The effects of marijuana are also variable, since not all marijuana is created equal and it is not FDA approved, which is a serious health concern.
“Marijuana can be laced with anything,” says Cooney. “There are variable potencies of preparation and more than 400 different chemicals involved.”
Marijuana is a Schedule I controlled substance under federal law, meaning that there is a high potential for abuse and there is a lack of accepted safety for its use under medical supervision. It is discouraged from being used in place of any traditional and studied, treatment options.
The good and the bad
According to Cooney, marijuana can create a 25 per cent IOP reduction in 60 to 65 per cent of people with or without glaucoma. What exactly causes this within the drug is unknown.
The problem is that IOP reduction lasts from 3 to 3.5 hours. To treat glaucoma effectively, IOP must be controlled around the clock, which likely leads to compliance issues.
“You’d need to smoke eight to 10 marijuana cigarettes a day for them to have the same effects as regular, glaucoma drops,” says Cooney. “That’s 2,920 to 3,650 a year.”
Aside from high, marijuana can substantially reduce blood pressure, which is a systemic problem.
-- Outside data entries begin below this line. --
(** * DIM: loadout shape adapter and advanced-write-action token broker

    A shallow embedding of
    - [convertDimApiLoadoutToLoadout] and
      [convertDimApiLoadoutItemToLoadoutItem] (loadout selectors), and
    - [tokenValid], [getAwaToken], [refreshItemAfterAWA] and [insertPlug]
      (app/inventory/advanced-write-actions.ts),
    together with the properties the specification states about them.

    Conventions.  JavaScript numbers that hold counters, hashes and enum
    values are integers here ([Z]).  An optional property ([x?: T]) is an
    [option].  A value thrown and a value returned are the two sides of a
    sum, and every effectful function threads the whole observable world
    (module-level cache, IndexedDB store, notifications, logs, dispatched
    actions), which keeps its changes when an exception is thrown. *)

From stdpp Require Import gmap strings list.
From Stdlib Require Import ZArith Lia.

Local Open Scope Z_scope.

(** ** JavaScript truthiness of the values the code tests with [||] and [!] *)

Module Js.

(** [s || d] on an optional string: [undefined] and [""] are falsy. *)
Definition truthyString (s : option string) : bool :=
  match s with
  | Some EmptyString => false
  | Some _ => true
  | None => false
  end.

Definition orString (s : option string) (d : string) : string :=
  match s with
  | Some v => if truthyString s then v else d
  | None => d
  end.

(** [n || d] on an optional integer: [undefined] and [0] are falsy. *)
Definition orNumber (n : option Z) (d : Z) : Z :=
  match n with
  | Some v => if Z.eqb v 0 then d else v
  | None => d
  end.

(** [b || false] on an optional boolean. *)
Definition orFalse (b : option bool) : bool :=
  match b with
  | Some v => v
  | None => false
  end.

End Js.

(** ** Loadouts: the DIM API storage format and the in-memory format *)

Module DimApi.

(** [LoadoutItem] of dim-api-types: [id] and [amount] are optional. *)
Module LoadoutItem.
Record t := mk { id : option string; hash : Z; amount : option Z }.
End LoadoutItem.

(** [Loadout] of dim-api-types; [P] is the opaque [LoadoutParameters]. *)
Module Loadout.
Record t {P : Type} := mk {
  id : string;
  classType : Z;
  name : string;
  clearSpace : option bool;
  equipped : list LoadoutItem.t;
  unequipped : list LoadoutItem.t;
  parameters : option P
}.
Arguments t : clear implicits.
Arguments mk {P}.
End Loadout.

End DimApi.

Module LoadoutItem.
Record t := mk { id : string; hash : Z; amount : Z; equipped : bool }.
End LoadoutItem.

Module Loadout.
Record t {P : Type} := mk {
  id : string;
  classType : Z;
  name : string;
  clearSpace : bool;
  items : list LoadoutItem.t;
  parameters : option P
}.
Arguments t : clear implicits.
Arguments mk {P}.
End Loadout.

Module Loadouts.

(** Converts DimApiLoadoutItem to real loadout items. *)
Definition convertDimApiLoadoutItemToLoadoutItem
    (item : DimApi.LoadoutItem.t) (equipped : bool) : LoadoutItem.t :=
  {| LoadoutItem.id := Js.orString (DimApi.LoadoutItem.id item) "0";
     LoadoutItem.hash := DimApi.LoadoutItem.hash item;
     LoadoutItem.amount := Js.orNumber (DimApi.LoadoutItem.amount item) 1;
     LoadoutItem.equipped := equipped |}.

(** Converts the API storage format to the old loadout format. *)
Definition convertDimApiLoadoutToLoadout {P : Type}
    (loadout : DimApi.Loadout.t P) : Loadout.t P :=
  {| Loadout.id := DimApi.Loadout.id loadout;
     Loadout.classType := DimApi.Loadout.classType loadout;
     Loadout.name := DimApi.Loadout.name loadout;
     Loadout.clearSpace := Js.orFalse (DimApi.Loadout.clearSpace loadout);
     Loadout.items :=
       map (fun i => convertDimApiLoadoutItemToLoadoutItem i true)
           (DimApi.Loadout.equipped loadout)
       ++ map (fun i => convertDimApiLoadoutItemToLoadoutItem i false)
              (DimApi.Loadout.unequipped loadout);
     Loadout.parameters := DimApi.Loadout.parameters loadout |}.

End Loadouts.

(** The two selectors of the same file.  [currentProfileSelector] lives
    elsewhere; its result is the argument of the combiner function that
    [createSelector] wraps.  A profile's [loadouts] object is given by its
    entries in the order [Object.values] enumerates them. *)
Module Selectors.

Record Profile {P : Type} := {
  loadouts : list (string * DimApi.Loadout.t P)
}.
Arguments Profile : clear implicits.

(** The slice [state.loadouts] of the Redux state. *)
Record LoadoutsState {P : Type} := {
  previousLoadouts : gmap string (list (Loadout.t P))
}.
Arguments LoadoutsState : clear implicits.

(** [Object.values(profile.loadouts)] *)
Definition values {P : Type} (profile : Profile P) : list (DimApi.Loadout.t P) :=
  map snd (loadouts profile).

(** All loadouts relevant to the current account. *)
Definition loadoutsSelector {P : Type} (profile : option (Profile P))
  : list (Loadout.t P) :=
  match profile with
  | Some p => map Loadouts.convertDimApiLoadoutToLoadout (values p)
  | None => []
  end.

(** An array is truthy even when empty, and [_.last([])] is [undefined]. *)
Definition previousLoadoutSelector {P : Type} (state : LoadoutsState P)
    (storeId : string) : option (Loadout.t P) :=
  match previousLoadouts state !! storeId with
  | Some stack => last stack
  | None => None
  end.

End Selectors.

(** ** Advanced write actions: data *)

(** [AwaType] of bungie-api-ts: the action a token authorises. *)
Inductive AwaType := AwaNone | InsertPlugs.

(** [AwaUserSelection] of bungie-api-ts. *)
Inductive AwaUserSelection := SelectionNone | Rejected | Approved.

#[global] Instance AwaType_eq_dec : EqDecision AwaType.
Proof. solve_decision. Defined.

#[global] Instance AwaType_countable : Countable AwaType.
Proof.
  refine (inj_countable'
            (fun a => match a with AwaNone => 0%nat | InsertPlugs => 1%nat end)
            (fun n => match n with O => AwaNone | _ => InsertPlugs end) _).
  intros []; reflexivity.
Defined.

#[global] Instance AwaUserSelection_eq_dec : EqDecision AwaUserSelection.
Proof. solve_decision. Defined.

(** [AwaAuthorizationResult] of bungie-api-ts; [validUntil] is optional. *)
Module AwaAuthorizationResult.
Record t := mk {
  userSelection : AwaUserSelection;
  responseReason : Z;
  developerNote : string;
  actionToken : string;
  maximumNumberOfUses : Z;
  validUntil : option string;
  type : AwaType;
  membershipType : Z
}.
End AwaAuthorizationResult.

(** A cache entry: [AwaAuthorizationResult & { used: number }]. *)
Module CachedToken.
Record t := mk { result : AwaAuthorizationResult.t; used : Z }.

Definition userSelection (i : t) := AwaAuthorizationResult.userSelection (result i).
Definition developerNote (i : t) := AwaAuthorizationResult.developerNote (result i).
Definition actionToken (i : t) := AwaAuthorizationResult.actionToken (result i).
Definition maximumNumberOfUses (i : t) :=
  AwaAuthorizationResult.maximumNumberOfUses (result i).
Definition validUntil (i : t) := AwaAuthorizationResult.validUntil (result i).

(** [{ ...response, used: 0 }] *)
Definition fresh (r : AwaAuthorizationResult.t) : t := mk r 0.

(** [info.used++] *)
Definition use (i : t) : t := mk (result i) (used i + 1).
End CachedToken.

(** The object [awaCache]: action type to cache entry. *)
Abbreviation AwaCache := (gmap AwaType CachedToken.t).

Module DestinyAccount.
Record t := mk { membershipId : string; originalPlatformType : Z }.
End DestinyAccount.

(** The two properties of a [DimItem] the workflows read. *)
Module DimItem.
Record t := mk { id : string; owner : string }.
End DimItem.

Module DimSocket.
Record t := mk { socketIndex : Z }.
End DimSocket.

Module DimStore.
Record t := mk { id : string }.
End DimStore.

(** [DestinyItemChangeResponse]; [I] and [C] are the opaque item payloads. *)
Module DestinyItemChangeResponse.
Record t {I C : Type} := mk {
  item : I;
  addedInventoryItems : list C;
  removedInventoryItems : list C
}.
Arguments t : clear implicits.
Arguments mk {I C}.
Reducing blood flow to the optic nerve means increasing susceptibility to optic nerve damage, which worsens glaucoma.
Decreased blood pressure is present within an hour, but in some who experience postural hypotension with hypertension, it can be as quick as 10 to 15 minutes.
Another systemic problem: smoking marijuana cigarettes can cause cardiac palpitations within two to three minutes, which will only return to normal after 90 to 120 minutes.
More apparent than physical alterations are the psychotropic effects that can cause euphoria, dysphoria, and disruption of short term memory. These effects prevent individuals from safely driving, operating heavy machinery or functioning at maximum mental capacity.
Because marijuana is not filtered, neither are the cigarettes. Long-term usage can cause emphysema-like respiratory changes because of their release of tar, carcinogens and other volatile materials.
“There’s a higher concentration of these carcinogens in marijuana than tobacco, which increases your cancer risk,” says Cooney.
Other long-term side effects include:
- Hormonal changes, which can increase the risk of poor pregnancy outcomes
- Difficulty concentrating
- Impaired immune system responses
- Impaired motor coordination
- Addiction, and withdrawal after cessation of smoking
Ocular side effects include:
- Decreased tear production
- Double vision
- Being able to maintain a clear image and focus on distant objects
- Light sensitivity
- Eye twitching or spasms of the muscles
Studies in the last decade have found receptors for active ingredients of marijuana in the tissues of the eyes. According to Cooney, there has also been research suggesting that local administration of the active ingredients of marijuana may have several neuroprotective effects.
“There have been no long-term studies demonstrating whether or not long-standing usage of marijuana maintains visual function, visual fields or stable optic nerves,” says Cooney.
However, there is a question of whether there is potential for THC, a chemical found in marijuana that is not toxic to the lungs, to be beneficial in the treatment of glaucoma.
A concern, Cooney states, is that there is absorption variability from the gastrointestinal tract, meaning there is poor predictability of both its timing and intensity of peak effects.
It has not yet been possible to formulate a THC eye drop that is capable of introducing a sufficient concentration of the drug into the eye due to its low water solubility of active ingredients. Topical applications have been associated with irritation and corneal damage.
“Based on reviews by the National Eye Institute and the Institute of Medicine and on available scientific evidence, the Task Force on Complementary Therapies believes that no scientific evidence has demonstrated increased benefits and/or diminished the risks of marijuana usage to treat glaucoma compared with the wide variety of pharmaceutical agents now available,” says Cooney. “But there’s still much more to explore with the help of future studies.”